(** C10 on the page left by one save. *)
Lemma saved_sessions_invisible_to_check_witness :
  written_by_saves saved_page ∧
  sessionStorage saved_page !! SESSION_KEY ≠ None ∧
  result (checkInterviewState "alice" saved_page) = Return false.
Proof.
  assert (Hw : written_by_saves saved_page).
  { apply written_save. by apply written_nothing. }
  split; [exact Hw|]. split; [vm_compute; discriminate|].
  destruct saved_sessions_invisible_to_check as (_ & _ & Hcheck).
  exact (Hcheck saved_page Hw "alice").
Defined.

End Witnesses.

(* ===================================================================== *)
(** ** Recovery, clearing and the edges of load and save *)
(* ===================================================================== *)

Ltac unfold_recover :=
  unfold recoverSession, loadInterviewSession, saveInterviewSession,
    saveInterviewSession_try, saveInterviewSession_catch,
    clearInterviewSession, upgradeSessionFormat, parse_if_truthy,
    try_catch, bind in *.

Section RecoveryProperties.
Context `{JSON}.

Lemma recover_valid_backup w text s :
  localStorage w !! BACKUP_KEY = Some text →
  text ≠ "" →
  JSON_parse text = Some (Some s) →
  faults w = [] →
  result (recoverSession w) = Return (Some s) ∧
  sessionStorage (after (recoverSession w)) !! SESSION_KEY = Some text ∧
  localStorage (after (recoverSession w)) = localStorage w.
Proof.
  intros Hl Hne Hp Hf. destruct w as [ss ls ck tk fs tr]. simpl in *. subst fs.
  unfold_recover. simpl. rewrite Hl.
  destruct (String.eqb_spec text ""); [done|]. rewrite Hp. simpl.
  by rewrite lookup_insert_eq.
Qed.

(** X1. recoverSession returns the session the backup text parses to and
    writes that very text under the session key, leaving localStorage as it
    was. It neither checks the age of the record nor upgrades it: it
    returns an expired record for which loadInterviewSession answers
    null. *)
Theorem recover_restores_verbatim w text s :
  localStorage w !! BACKUP_KEY = Some text →
  text ≠ "" →
  JSON_parse text = Some (Some s) →
  faults w = [] →
  result (recoverSession w) = Return (Some s) ∧
  sessionStorage (after (recoverSession w)) !! SESSION_KEY = Some text ∧
  localStorage (after (recoverSession w)) = localStorage w ∧
  (sessionStorage w !! SESSION_KEY = None →
   is_expired (clock w (ticks w)) s = true →
   result (loadInterviewSession w) = Return None).
Proof.
  intros Hl Hne Hp Hf.
  destruct (recover_valid_backup w text s Hl Hne Hp Hf) as (Hres & Hs & Hb).
  split; [exact Hres|]. split; [exact Hs|]. split; [exact Hb|].
  intros Hn Hexp. rewrite (load_result w s).
  - unfold expiry_then_upgrade. by rewrite Hexp.
  - right. split; [done|]. split; [by exists text|done].
Qed.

+--

[TASK DETAILS]:
Transcribe all of the material exactly as it was written.

[RESULT OF THIS TASK]:
(** C10 on the page left by one save. *)
Lemma saved_sessions_invisible_to_check_witness :
  written_by_saves saved_page ∧
  sessionStorage saved_page !! SESSION_KEY ≠ None ∧
  result (checkInterviewState "alice" saved_page) = Return false.
Proof.
  assert (Hw : written_by_saves saved_page).
  { apply written_save. by apply written_nothing. }
  split; [exact Hw|]. split; [vm_compute; discriminate|].
  destruct saved_sessions_invisible_to_check as (_ & _ & Hcheck).
  exact (Hcheck saved_page Hw "alice").
Defined.

End Witnesses.

(* ===================================================================== *)
(** ** Recovery, clearing and the edges of load and save *)
(* ===================================================================== *)

Ltac unfold_recover :=
  unfold recoverSession, loadInterviewSession, saveInterviewSession,
    saveInterviewSession_try, saveInterviewSession_catch,
    clearInterviewSession, upgradeSessionFormat, parse_if_truthy,
    try_catch, bind in *.

Section RecoveryProperties.
Context `{JSON}.

Lemma recover_valid_backup w text s :
  localStorage w !! BACKUP_KEY = Some text →
  text ≠ "" →
  JSON_parse text = Some (Some s) →
  faults w = [] →
  result (recoverSession w) = Return (Some s) ∧
  sessionStorage (after (recoverSession w)) !! SESSION_KEY = Some text ∧
  localStorage (after (recoverSession w)) = localStorage w.
Proof.
  intros Hl Hne Hp Hf. destruct w as [ss ls ck tk fs tr]. simpl in *. subst fs.
  unfold_recover. simpl. rewrite Hl.
  destruct (String.eqb_spec text ""); [done|]. rewrite Hp. simpl.
  by rewrite lookup_insert_eq.
Qed.

(** X1. recoverSession returns the session the backup text parses to and
    writes that very text under the session key, leaving localStorage as it
    was. It neither checks the age of the record nor upgrades it: it
    returns an expired record for which loadInterviewSession answers
    null. *)
Theorem recover_restores_verbatim w text s :
  localStorage w !! BACKUP_KEY = Some text →
  text ≠ "" →
  JSON_parse text = Some (Some s) →
  faults w = [] →
  result (recoverSession w) = Return (Some s) ∧
  sessionStorage (after (recoverSession w)) !! SESSION_KEY = Some text ∧
  localStorage (after (recoverSession w)) = localStorage w ∧
  (sessionStorage w !! SESSION_KEY = None →
   is_expired (clock w (ticks w)) s = true →
   result (loadInterviewSession w) = Return None).
Proof.
  intros Hl Hne Hp Hf.
  destruct (recover_valid_backup w text s Hl Hne Hp Hf) as (Hres & Hs & Hb).
  split; [exact Hres|]. split; [exact Hs|]. split; [exact Hb|].
  intros Hn Hexp. rewrite (load_result w s).
  - unfold expiry_then_upgrade. by rewrite Hexp.
  - right. split; [done|]. split; [by exists text|done].
Qed.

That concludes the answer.